WHAT YOU WILL DO: The records follow. Filter them to the lines that hold "polling".
══ RECORDED DATA
(** The counters after [n] calls of [cycle_layout], started from [g0];
    the polling loop hands [fresh i], a new image, to call [i], and goes
    on after a call that raised. *)
Fixpoint counters_after (layout_list : list routine) (preferred_layouts : string)
    (use_preferred : Z) (fresh : nat -> surface) (g0 : counters) (n : nat) : counters :=
  match n with
  | O => g0
  | S k =>
      let g := counters_after layout_list preferred_layouts use_preferred fresh g0 k in
      fst (fst (cycle_layout layout_list preferred_layouts use_preferred g (fresh k)))
  end.

(** Call [k], counted from 0, of a run started from [g0]. *)
Definition kth_call (layout_list : list routine) (preferred_layouts : string)
    (use_preferred : Z) (fresh : nat -> surface) (g0 : counters) (k : nat)
    : counters * surface * outcome :=
  cycle_layout layout_list preferred_layouts use_preferred
    (counters_after layout_list preferred_layouts use_preferred fresh g0 k) (fresh k).

(** A routine that returns whatever it is given to draw on. *)
Definition returns (r : routine) : Prop :=
  forall s : surface, snd (call r s) = Returned.

End Cycles.

(** ** The sleep policy of the polling loop ([metar_main.py], lines 232-251) *)

Module Main.

Local Open Scope string_scope.

Definition sleep_interval (interval : Z) (flightcategory : string) : Z :=
  if negb (interval =? 0)%Z then interval
  else if flightcategory =? "VFR" then 3600
  else if flightcategory =? "MVFR" then 1800
  else if flightcategory =? "IFR" then 1200
  else if flightcategory =? "LIFR" then 600
  else 1800.

End Main.

(** ** Stand-ins for the library services *)

(** Concrete services to run the layout on: a fixed-pitch font, [float]
    on plain digit strings, and the cosine and sine of the multiples of
    a quarter turn (zero elsewhere, where they are not used). *)
Module Sample.

Definition pitch (f : font) : Z * Z :=
  match f with
  | font16 | font16b => (10, 19)
  | font24 | font24b => (14, 28)
  | font36 | font36b => (22, 42)
  | font48 | font48b => (29, 56)
  end.

Definition textsize (text : string) (f : font) : Z * Z :=
  (Z.of_nat (String.length text) * fst (pitch f), snd (pitch f)).

Definition float (s : string) : option Q :=
  if Py.isdigit s then Some (inject_Z (Py.int_digits 0 s)) else None.

Definition cos_deg (d : Z) : Q :=
  match d mod 360 with
  | 0 => 1
  | 180 => -1
  | _ => 0
  end.

Definition sin_deg (d : Z) : Q :=
  match d mod 360 with
  | 90 => 1
  | 270 => -1
  | _ => 0
  end.

Definition update_text : string := "Last Updated at 12:00 ".

(** [layout_wind] on the 400 by 300 display, wind speed in knots. *)
Definition layout_wind (m : Wind.metar) : routine :=
  Wind.layout_wind textsize float cos_deg sin_deg update_text 400 300 2 m.

(** A report with the variable wind of "VRB05KT". *)
Definition variable_wind : Wind.decoded :=
  {| Wind.decoded_airport := "KSFO";
     Wind.decoded_wndir := "VRB";
     Wind.decoded_wnspd := "5";
     Wind.flight_category := "VFR";
     Wind.get_wxstring := "";
     Wind.get_clouds := [];
     Wind.cloud_unit := "ft";
     Wind.get_visib := ("10"%string, "sm"%string);
     Wind.get_temp := ("59"%string, "F"%string) |}.

(** A routine that only leaves its number on the image. *)
Definition stamp (n : Z) : routine :=
  {| __name__ := "stamp";
     call := fun s => (draw_all [Text 0 0 (Py.str n) GRAY4 font16] s, Returned) |}.

End Sample.

(** ** The utility routines of [metar_layouts.py] (lines 27-35) *)

Module Util.

Local Open Scope string_scope.

(** [center_line_pil]: the x coordinate that centres [text] in [width]. *)
Definition center_line_pil (textsize : string -> font -> Z * Z)
    (width : Z) (text : string) (f : font) : Z :=
  let '(w, h) := textsize text f in
  Py.int (inject_Z (width - w) / 2).

(** [last_update], with [now] for [now.strftime("%H:%M %Z")]. *)
Definition last_update (now : string) : string := "Last Updated at " ++ now.

End Util.

(** ** The start of [metar_main.py]: arguments and [main] *)

Module Program.

Local Open Scope string_scope.
Local Open Scope list_scope.
Local Open Scope Z_scope.

(** What the reading of the arguments can raise. *)
Inductive startup_exn : Type :=
| ArgValueError   (* [int(sys.argv[i])] on a text that is no integer *)
| ArgIndexError.  (* [sys.argv[i]] past the end *)

(** The module-level variables set from the arguments or from
    [metar_settings.py]. *)
Record settings : Type := {
  airport : string;
  use_disp_format : Z;
  interval : Z;
  use_remarks : Z;
  wind_speed_units : Z;
  cloud_layer_units : Z;
  visibility_units : Z;
  temperature_units : Z;
  pressure_units : Z;
  preferred_layouts : string;
  use_preferred : Z
}.

(** [c.upper()] for an ASCII character. *)
Definition upper_char (c : ascii) : ascii :=
  let n := nat_of_ascii c in
  if (97 <=? n)%nat && (n <=? 122)%nat then ascii_of_nat (n - 32) else c.

Fixpoint upper (s : string) : string :=
  match s with
  | EmptyString => EmptyString
  | String c rest => String (upper_char c) (upper rest)
  end.

(** [sys.argv[i]]. *)
Definition argv_item (argv : list string) (i : nat) : startup_exn + string :=
  match nth_error argv i with
  | Some a => inr a
  | None => inl ArgIndexError
  end.

Section Arguments.

(** [int(s)] for a text: the integer read, or [None] for [ValueError]. *)
Variable int : string -> option Z.

(** [int(sys.argv[i])]. *)
Definition argv_int (argv : list string) (i : nat) : startup_exn + Z :=
  match argv_item argv i with
  | inl e => inl e
  | inr a =>
      match int a with
      | Some n => inr n
      | None => inl ArgValueError
      end
  end.

Notation "x <- c ;; k" :=
  (match c with inl e => inl e | inr x => k end)
  (at level 61, c at next level, right associativity).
════
TASK SOLUTION:
    the polling loop hands [fresh i], a new image, to call [i], and goes
(** ** The sleep policy of the polling loop ([metar_main.py], lines 232-251) *)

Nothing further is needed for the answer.